Record set section start

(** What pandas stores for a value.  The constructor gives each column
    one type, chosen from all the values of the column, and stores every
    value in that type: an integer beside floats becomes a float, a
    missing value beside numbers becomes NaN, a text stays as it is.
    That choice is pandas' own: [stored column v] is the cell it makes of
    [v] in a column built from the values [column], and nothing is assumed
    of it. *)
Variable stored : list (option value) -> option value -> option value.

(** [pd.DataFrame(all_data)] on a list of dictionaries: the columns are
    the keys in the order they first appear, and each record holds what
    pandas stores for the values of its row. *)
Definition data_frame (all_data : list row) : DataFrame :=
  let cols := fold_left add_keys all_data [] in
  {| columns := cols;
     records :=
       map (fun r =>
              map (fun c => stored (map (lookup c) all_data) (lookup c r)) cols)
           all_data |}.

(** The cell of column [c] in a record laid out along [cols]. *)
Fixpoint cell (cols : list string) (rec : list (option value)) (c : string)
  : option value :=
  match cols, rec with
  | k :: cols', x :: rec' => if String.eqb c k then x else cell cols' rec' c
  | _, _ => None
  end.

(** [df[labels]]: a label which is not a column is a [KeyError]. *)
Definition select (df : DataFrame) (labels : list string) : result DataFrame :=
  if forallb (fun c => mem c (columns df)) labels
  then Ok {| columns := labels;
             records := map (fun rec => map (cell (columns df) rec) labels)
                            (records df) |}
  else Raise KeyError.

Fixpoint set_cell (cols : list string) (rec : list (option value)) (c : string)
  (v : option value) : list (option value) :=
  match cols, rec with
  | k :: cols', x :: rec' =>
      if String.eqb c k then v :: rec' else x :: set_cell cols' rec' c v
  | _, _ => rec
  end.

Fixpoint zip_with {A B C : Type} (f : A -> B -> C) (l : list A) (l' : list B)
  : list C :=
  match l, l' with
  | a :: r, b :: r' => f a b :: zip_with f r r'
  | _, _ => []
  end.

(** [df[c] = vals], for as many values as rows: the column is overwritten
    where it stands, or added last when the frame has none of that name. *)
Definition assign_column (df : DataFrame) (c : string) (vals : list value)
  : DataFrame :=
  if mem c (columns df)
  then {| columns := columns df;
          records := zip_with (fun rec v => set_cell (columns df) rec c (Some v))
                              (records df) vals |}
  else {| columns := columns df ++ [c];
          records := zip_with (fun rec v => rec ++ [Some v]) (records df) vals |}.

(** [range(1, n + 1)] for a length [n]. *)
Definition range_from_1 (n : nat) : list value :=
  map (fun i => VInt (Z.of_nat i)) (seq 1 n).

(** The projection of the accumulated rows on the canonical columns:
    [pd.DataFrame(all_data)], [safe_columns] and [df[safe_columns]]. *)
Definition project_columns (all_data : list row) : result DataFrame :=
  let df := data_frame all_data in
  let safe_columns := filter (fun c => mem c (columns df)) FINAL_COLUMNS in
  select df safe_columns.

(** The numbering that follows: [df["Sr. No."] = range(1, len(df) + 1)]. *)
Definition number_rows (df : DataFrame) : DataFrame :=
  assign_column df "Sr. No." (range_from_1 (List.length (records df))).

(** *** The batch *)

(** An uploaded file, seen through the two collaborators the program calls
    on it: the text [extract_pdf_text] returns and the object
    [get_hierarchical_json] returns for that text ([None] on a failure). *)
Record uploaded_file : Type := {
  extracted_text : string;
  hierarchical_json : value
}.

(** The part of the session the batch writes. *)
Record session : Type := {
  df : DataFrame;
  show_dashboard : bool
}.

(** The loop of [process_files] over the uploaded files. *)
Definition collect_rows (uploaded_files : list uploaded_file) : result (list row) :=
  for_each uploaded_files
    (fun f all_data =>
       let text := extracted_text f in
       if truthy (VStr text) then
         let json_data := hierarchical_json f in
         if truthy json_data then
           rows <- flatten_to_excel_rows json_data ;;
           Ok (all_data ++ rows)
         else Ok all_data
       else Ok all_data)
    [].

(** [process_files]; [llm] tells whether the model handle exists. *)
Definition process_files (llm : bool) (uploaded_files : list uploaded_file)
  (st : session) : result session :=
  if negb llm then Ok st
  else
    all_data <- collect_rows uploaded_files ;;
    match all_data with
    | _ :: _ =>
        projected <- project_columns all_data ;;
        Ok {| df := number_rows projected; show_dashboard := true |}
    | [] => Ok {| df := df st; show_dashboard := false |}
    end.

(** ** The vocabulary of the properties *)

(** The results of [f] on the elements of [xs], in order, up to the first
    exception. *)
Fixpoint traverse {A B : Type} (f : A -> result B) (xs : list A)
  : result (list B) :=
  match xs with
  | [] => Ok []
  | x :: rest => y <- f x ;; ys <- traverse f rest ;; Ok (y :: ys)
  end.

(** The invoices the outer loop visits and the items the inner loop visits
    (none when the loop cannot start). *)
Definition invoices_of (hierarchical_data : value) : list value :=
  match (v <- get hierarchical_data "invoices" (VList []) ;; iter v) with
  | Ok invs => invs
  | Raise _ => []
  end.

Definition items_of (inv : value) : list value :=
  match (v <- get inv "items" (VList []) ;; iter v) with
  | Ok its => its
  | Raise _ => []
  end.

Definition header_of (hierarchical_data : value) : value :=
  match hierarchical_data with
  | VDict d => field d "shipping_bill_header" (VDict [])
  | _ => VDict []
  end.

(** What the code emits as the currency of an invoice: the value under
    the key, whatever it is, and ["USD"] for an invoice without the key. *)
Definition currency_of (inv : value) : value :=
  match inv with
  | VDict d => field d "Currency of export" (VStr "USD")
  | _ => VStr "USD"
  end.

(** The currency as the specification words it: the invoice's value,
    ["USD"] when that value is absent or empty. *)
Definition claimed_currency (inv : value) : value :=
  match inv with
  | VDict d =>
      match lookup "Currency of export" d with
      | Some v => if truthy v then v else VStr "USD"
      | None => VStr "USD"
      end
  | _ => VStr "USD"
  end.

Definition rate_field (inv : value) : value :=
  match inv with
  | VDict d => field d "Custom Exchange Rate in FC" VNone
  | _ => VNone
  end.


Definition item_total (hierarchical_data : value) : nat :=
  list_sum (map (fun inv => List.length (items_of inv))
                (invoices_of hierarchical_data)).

Record set section end

Exercise requirements:
For each line in the records that contains the word "cols", make a copy.

Expected answer:
  let cols := fold_left add_keys all_data [] in
  {| columns := cols;
              map (fun c => stored (map (lookup c) all_data) (lookup c r)) cols)
(** The cell of column [c] in a record laid out along [cols]. *)
Fixpoint cell (cols : list string) (rec : list (option value)) (c : string)
  match cols, rec with
  | k :: cols', x :: rec' => if String.eqb c k then x else cell cols' rec' c
Fixpoint set_cell (cols : list string) (rec : list (option value)) (c : string)
  match cols, rec with
  | k :: cols', x :: rec' =>
      if String.eqb c k then v :: rec' else x :: set_cell cols' rec' c v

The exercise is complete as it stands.